> **TASK DIRECTIONS**
Take the data below and copy exactly the lines starting at the one with "by apply tryProcessLoop_attemptsOk." and finishing at the one with "as [r|err0]; [done|].", both included.

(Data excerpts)
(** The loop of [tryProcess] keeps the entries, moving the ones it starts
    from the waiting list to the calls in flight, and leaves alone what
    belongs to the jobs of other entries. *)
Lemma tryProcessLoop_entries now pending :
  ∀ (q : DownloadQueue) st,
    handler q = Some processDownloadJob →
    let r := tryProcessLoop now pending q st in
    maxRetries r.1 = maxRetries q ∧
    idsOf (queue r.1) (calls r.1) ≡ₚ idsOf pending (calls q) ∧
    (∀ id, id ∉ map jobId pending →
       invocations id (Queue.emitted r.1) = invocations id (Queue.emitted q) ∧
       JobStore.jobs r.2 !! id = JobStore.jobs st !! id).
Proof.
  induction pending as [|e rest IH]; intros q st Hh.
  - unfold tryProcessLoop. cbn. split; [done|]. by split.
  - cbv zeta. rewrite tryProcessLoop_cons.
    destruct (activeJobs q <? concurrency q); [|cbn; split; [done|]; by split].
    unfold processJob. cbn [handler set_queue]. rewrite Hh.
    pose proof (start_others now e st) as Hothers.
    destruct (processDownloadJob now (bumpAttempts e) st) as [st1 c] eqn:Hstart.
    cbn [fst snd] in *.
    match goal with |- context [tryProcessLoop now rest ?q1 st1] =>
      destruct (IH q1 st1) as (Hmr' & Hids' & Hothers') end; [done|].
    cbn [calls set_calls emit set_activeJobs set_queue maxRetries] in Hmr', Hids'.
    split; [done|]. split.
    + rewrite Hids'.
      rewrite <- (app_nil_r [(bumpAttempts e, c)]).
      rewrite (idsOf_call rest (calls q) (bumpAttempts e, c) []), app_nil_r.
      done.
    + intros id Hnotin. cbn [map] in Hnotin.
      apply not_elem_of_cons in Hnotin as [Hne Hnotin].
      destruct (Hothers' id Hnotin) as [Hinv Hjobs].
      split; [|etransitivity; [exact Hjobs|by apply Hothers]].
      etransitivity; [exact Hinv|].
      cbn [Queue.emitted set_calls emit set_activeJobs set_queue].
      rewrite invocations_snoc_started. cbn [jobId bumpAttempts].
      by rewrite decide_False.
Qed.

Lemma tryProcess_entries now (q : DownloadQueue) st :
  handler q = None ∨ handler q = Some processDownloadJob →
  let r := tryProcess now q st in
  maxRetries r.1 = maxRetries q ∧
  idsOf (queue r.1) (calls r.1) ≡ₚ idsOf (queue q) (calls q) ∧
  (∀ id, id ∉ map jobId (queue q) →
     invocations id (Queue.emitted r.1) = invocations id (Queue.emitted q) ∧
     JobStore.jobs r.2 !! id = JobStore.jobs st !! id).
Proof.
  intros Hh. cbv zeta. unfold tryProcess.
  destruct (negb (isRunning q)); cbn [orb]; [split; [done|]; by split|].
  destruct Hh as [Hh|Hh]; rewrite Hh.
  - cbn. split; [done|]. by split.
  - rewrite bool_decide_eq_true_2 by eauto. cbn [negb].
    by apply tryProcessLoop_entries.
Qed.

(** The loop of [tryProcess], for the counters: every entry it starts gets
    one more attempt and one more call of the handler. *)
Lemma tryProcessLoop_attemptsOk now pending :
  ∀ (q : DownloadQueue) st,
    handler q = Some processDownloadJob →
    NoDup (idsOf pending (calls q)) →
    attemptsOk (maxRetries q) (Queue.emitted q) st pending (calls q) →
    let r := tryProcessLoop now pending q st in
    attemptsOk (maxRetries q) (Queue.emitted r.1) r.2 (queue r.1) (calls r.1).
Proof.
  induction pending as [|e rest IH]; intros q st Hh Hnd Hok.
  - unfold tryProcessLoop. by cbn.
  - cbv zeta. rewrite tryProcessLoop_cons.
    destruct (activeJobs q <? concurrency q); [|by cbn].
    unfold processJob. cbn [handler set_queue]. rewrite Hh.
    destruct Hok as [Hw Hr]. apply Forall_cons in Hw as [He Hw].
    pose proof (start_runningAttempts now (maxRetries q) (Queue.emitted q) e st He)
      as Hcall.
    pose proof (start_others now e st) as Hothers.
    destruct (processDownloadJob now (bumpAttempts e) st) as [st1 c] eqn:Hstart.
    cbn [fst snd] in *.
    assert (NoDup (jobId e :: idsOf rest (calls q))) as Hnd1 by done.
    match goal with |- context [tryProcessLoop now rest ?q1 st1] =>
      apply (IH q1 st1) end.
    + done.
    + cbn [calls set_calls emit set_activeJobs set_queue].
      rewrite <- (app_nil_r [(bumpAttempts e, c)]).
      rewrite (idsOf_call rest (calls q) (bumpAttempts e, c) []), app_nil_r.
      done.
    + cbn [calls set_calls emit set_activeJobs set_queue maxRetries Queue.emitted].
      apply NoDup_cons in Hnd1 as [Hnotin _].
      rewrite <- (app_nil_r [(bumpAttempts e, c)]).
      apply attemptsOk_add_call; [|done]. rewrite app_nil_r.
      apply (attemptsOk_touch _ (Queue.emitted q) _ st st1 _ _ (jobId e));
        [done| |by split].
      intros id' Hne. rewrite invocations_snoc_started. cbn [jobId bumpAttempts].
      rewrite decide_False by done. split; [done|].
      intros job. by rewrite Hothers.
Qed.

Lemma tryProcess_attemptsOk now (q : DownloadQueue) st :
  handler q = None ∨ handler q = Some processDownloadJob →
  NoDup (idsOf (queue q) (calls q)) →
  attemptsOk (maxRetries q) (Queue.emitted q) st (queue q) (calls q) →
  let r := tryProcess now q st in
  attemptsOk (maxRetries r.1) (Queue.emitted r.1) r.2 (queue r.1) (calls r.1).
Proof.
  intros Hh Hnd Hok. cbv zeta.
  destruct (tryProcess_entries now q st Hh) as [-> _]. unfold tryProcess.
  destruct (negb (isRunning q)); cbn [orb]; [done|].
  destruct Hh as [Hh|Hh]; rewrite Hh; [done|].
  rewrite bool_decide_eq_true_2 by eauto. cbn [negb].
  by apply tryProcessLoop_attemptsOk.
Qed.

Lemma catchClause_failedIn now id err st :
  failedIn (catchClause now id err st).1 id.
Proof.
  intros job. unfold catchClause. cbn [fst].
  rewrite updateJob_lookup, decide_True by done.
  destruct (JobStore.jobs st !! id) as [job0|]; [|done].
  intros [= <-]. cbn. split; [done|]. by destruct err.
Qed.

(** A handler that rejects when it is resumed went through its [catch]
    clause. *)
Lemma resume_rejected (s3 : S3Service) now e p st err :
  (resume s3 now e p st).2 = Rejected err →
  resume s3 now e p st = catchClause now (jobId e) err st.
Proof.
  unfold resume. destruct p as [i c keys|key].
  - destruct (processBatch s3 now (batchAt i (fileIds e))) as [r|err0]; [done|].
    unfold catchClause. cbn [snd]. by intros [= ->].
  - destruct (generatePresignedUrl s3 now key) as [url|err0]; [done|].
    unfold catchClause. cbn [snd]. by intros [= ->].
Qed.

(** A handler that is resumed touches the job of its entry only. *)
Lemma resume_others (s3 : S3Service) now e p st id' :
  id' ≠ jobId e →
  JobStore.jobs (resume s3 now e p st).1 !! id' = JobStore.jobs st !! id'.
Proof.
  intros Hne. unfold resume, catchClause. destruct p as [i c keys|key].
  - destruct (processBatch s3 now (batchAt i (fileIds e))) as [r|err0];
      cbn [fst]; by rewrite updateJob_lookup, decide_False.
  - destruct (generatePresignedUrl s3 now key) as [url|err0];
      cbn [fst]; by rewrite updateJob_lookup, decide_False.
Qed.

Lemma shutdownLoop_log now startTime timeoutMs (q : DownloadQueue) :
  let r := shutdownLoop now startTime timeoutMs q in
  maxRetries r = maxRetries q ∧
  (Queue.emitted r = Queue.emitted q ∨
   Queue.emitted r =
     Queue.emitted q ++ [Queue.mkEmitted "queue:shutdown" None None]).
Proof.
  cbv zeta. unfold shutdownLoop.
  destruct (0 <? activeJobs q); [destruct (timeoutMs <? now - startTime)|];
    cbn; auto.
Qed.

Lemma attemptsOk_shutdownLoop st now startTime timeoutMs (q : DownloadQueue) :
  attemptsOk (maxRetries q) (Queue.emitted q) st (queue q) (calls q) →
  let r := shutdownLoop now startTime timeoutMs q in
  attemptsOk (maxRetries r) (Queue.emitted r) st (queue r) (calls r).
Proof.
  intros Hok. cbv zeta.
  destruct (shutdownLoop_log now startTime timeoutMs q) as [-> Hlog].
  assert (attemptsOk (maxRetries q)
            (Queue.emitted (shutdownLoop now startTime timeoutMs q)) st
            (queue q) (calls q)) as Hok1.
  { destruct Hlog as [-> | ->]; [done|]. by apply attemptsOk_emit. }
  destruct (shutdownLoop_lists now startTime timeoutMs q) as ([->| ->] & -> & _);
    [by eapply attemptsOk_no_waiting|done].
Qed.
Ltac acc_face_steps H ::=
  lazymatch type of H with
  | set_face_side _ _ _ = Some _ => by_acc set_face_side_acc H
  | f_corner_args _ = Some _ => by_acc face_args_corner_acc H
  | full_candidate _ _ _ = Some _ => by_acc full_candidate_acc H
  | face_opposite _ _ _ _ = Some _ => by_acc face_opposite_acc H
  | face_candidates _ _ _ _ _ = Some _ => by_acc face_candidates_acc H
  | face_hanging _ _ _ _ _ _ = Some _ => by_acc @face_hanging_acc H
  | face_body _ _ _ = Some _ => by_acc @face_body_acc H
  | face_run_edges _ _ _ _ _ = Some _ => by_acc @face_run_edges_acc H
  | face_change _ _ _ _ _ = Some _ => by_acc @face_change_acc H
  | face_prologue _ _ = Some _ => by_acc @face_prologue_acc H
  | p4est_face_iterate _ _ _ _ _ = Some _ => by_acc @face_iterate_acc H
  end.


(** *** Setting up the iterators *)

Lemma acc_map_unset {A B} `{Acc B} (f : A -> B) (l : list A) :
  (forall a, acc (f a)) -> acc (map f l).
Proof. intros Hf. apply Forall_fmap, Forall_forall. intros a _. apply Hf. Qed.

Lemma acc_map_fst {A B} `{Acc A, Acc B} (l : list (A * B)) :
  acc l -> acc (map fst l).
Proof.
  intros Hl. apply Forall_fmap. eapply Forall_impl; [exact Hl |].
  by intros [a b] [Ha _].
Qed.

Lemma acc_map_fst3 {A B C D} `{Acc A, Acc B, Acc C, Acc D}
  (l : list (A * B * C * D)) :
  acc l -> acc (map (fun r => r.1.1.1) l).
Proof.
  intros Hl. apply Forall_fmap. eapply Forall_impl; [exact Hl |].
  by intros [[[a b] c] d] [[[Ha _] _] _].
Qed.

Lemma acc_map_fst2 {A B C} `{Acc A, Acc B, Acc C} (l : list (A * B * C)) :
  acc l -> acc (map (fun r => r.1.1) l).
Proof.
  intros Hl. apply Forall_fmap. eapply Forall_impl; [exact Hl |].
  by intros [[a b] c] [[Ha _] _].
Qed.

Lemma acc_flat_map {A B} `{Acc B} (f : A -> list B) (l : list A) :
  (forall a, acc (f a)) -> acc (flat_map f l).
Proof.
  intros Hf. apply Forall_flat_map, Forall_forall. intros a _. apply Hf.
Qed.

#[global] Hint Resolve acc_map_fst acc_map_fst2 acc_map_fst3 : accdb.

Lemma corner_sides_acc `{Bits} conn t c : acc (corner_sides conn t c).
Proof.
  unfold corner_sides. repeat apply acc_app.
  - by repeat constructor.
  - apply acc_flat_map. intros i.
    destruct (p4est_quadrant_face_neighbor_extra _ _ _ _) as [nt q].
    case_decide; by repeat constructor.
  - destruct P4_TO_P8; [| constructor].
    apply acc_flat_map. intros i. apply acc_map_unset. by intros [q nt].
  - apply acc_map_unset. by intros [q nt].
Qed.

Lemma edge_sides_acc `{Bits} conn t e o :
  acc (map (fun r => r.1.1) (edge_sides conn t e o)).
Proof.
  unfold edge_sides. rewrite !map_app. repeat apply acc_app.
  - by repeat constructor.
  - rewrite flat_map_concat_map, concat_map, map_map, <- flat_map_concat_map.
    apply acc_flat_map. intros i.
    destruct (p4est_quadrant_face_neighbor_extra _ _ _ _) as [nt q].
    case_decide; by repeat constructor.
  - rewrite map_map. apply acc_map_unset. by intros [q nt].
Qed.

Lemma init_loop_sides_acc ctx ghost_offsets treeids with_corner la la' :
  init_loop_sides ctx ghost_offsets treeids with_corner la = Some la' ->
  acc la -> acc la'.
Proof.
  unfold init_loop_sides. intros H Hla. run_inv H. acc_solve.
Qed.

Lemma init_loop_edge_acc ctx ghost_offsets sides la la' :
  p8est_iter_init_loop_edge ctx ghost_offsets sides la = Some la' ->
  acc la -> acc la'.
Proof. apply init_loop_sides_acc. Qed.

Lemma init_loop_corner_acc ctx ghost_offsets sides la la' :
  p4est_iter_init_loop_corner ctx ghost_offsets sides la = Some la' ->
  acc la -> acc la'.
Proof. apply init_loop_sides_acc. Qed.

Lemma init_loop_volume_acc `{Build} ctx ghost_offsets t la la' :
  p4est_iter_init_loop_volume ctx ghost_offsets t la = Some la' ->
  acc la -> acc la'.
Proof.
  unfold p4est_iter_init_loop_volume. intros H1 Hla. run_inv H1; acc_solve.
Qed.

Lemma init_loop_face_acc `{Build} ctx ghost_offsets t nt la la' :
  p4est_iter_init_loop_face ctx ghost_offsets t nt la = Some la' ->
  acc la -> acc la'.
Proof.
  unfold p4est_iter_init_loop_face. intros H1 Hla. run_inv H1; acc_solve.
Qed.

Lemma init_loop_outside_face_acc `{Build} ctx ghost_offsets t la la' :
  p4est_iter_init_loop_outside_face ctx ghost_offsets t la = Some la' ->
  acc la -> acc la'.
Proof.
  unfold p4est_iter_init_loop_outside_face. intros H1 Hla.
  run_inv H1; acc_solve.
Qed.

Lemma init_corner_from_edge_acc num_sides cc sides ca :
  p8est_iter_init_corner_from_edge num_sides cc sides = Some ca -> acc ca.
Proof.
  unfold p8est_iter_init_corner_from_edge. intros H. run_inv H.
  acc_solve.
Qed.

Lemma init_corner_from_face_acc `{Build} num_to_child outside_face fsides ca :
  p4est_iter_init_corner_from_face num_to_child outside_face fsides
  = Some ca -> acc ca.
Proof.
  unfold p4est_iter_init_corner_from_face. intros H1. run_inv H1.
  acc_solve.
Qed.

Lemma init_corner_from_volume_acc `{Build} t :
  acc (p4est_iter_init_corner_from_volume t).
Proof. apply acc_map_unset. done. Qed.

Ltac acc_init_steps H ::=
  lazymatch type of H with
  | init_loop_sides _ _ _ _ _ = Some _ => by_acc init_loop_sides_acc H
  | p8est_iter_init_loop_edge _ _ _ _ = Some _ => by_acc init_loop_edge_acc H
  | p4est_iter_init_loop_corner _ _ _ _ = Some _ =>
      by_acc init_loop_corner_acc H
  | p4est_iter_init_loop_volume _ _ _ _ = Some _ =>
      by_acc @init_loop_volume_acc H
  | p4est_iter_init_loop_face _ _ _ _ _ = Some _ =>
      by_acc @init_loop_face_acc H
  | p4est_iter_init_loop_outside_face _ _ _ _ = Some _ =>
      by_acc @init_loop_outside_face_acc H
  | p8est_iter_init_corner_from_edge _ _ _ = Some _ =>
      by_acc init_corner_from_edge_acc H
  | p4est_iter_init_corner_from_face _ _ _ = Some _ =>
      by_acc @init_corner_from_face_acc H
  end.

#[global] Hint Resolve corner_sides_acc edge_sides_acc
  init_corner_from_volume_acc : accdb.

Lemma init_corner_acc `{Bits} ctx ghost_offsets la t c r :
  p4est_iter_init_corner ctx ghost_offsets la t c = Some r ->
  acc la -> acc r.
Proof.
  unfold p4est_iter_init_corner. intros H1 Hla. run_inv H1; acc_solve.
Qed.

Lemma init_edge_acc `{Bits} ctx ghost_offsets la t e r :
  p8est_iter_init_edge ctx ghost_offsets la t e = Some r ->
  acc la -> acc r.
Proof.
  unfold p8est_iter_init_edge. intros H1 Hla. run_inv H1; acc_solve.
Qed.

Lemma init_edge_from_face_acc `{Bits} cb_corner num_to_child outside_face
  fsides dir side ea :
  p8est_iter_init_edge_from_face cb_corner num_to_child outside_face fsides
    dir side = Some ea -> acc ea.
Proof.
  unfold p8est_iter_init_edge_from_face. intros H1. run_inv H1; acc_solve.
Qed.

> **REPLY TO THE EXERCISE**
  by apply tryProcessLoop_attemptsOk.
Qed.

Lemma catchClause_failedIn now id err st :
  failedIn (catchClause now id err st).1 id.
Proof.
  intros job. unfold catchClause. cbn [fst].
  rewrite updateJob_lookup, decide_True by done.
  destruct (JobStore.jobs st !! id) as [job0|]; [|done].
  intros [= <-]. cbn. split; [done|]. by destruct err.
Qed.

(** A handler that rejects when it is resumed went through its [catch]
    clause. *)
Lemma resume_rejected (s3 : S3Service) now e p st err :
  (resume s3 now e p st).2 = Rejected err →
  resume s3 now e p st = catchClause now (jobId e) err st.
Proof.
  unfold resume. destruct p as [i c keys|key].
  - destruct (processBatch s3 now (batchAt i (fileIds e))) as [r|err0]; [done|].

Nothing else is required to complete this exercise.